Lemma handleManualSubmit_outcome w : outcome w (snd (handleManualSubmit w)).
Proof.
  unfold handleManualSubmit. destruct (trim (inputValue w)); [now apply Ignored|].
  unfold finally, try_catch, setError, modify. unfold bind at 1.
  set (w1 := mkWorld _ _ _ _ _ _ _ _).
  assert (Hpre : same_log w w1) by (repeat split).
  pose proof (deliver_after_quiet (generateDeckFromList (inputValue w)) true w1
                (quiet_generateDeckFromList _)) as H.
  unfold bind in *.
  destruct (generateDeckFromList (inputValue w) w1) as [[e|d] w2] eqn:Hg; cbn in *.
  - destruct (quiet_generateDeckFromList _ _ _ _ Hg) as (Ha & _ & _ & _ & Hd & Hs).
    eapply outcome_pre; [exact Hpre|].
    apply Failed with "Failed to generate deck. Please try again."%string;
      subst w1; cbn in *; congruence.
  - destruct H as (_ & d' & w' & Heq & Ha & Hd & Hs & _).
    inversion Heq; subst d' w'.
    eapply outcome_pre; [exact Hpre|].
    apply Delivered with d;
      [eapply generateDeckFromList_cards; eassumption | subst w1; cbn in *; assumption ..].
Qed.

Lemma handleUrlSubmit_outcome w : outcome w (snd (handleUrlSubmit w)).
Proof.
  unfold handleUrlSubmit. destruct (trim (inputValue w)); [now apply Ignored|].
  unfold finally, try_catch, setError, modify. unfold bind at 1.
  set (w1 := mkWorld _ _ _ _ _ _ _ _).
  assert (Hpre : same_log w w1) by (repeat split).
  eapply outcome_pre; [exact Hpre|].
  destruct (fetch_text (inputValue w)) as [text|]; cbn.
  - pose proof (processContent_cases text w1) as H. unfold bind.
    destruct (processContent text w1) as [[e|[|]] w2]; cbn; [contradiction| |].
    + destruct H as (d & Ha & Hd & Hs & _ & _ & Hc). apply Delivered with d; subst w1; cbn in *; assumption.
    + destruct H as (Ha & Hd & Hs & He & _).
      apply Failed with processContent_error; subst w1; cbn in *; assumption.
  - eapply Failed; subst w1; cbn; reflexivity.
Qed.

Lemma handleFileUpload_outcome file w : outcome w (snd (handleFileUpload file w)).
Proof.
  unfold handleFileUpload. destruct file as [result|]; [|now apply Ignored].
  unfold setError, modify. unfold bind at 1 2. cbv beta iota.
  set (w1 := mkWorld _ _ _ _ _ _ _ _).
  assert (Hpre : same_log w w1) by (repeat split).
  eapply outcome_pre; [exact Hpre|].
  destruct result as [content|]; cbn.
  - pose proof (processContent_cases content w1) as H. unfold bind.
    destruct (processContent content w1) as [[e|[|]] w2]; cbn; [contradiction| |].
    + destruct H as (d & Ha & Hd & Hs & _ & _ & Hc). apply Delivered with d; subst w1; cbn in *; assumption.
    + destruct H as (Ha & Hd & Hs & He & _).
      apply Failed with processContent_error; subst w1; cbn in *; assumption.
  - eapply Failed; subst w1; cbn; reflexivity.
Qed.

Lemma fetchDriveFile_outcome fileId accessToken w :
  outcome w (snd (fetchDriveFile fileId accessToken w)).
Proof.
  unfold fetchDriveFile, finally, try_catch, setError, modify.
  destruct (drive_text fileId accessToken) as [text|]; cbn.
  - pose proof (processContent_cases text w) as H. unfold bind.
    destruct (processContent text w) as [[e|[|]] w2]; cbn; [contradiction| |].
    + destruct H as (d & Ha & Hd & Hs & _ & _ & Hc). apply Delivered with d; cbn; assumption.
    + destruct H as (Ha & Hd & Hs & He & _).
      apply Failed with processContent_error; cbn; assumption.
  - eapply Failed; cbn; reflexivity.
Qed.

• **About this task**: The "unfold setError, modify." line through the last line above: set these down exactly and add nothing else.

• **Written solution**:
  unfold setError, modify. unfold bind at 1 2. cbv beta iota.
  set (w1 := mkWorld _ _ _ _ _ _ _ _).
  assert (Hpre : same_log w w1) by (repeat split).
  eapply outcome_pre; [exact Hpre|].
  destruct result as [content|]; cbn.
  - pose proof (processContent_cases content w1) as H. unfold bind.
    destruct (processContent content w1) as [[e|[|]] w2]; cbn; [contradiction| |].
    + destruct H as (d & Ha & Hd & Hs & _ & _ & Hc). apply Delivered with d; subst w1; cbn in *; assumption.
    + destruct H as (Ha & Hd & Hs & He & _).
      apply Failed with processContent_error; subst w1; cbn in *; assumption.
  - eapply Failed; subst w1; cbn; reflexivity.
Qed.

Lemma fetchDriveFile_outcome fileId accessToken w :
  outcome w (snd (fetchDriveFile fileId accessToken w)).
Proof.
  unfold fetchDriveFile, finally, try_catch, setError, modify.
  destruct (drive_text fileId accessToken) as [text|]; cbn.
  - pose proof (processContent_cases text w) as H. unfold bind.
    destruct (processContent text w) as [[e|[|]] w2]; cbn; [contradiction| |].
    + destruct H as (d & Ha & Hd & Hs & _ & _ & Hc). apply Delivered with d; cbn; assumption.
    + destruct H as (Ha & Hd & Hs & He & _).
      apply Failed with processContent_error; cbn; assumption.
  - eapply Failed; cbn; reflexivity.
Qed.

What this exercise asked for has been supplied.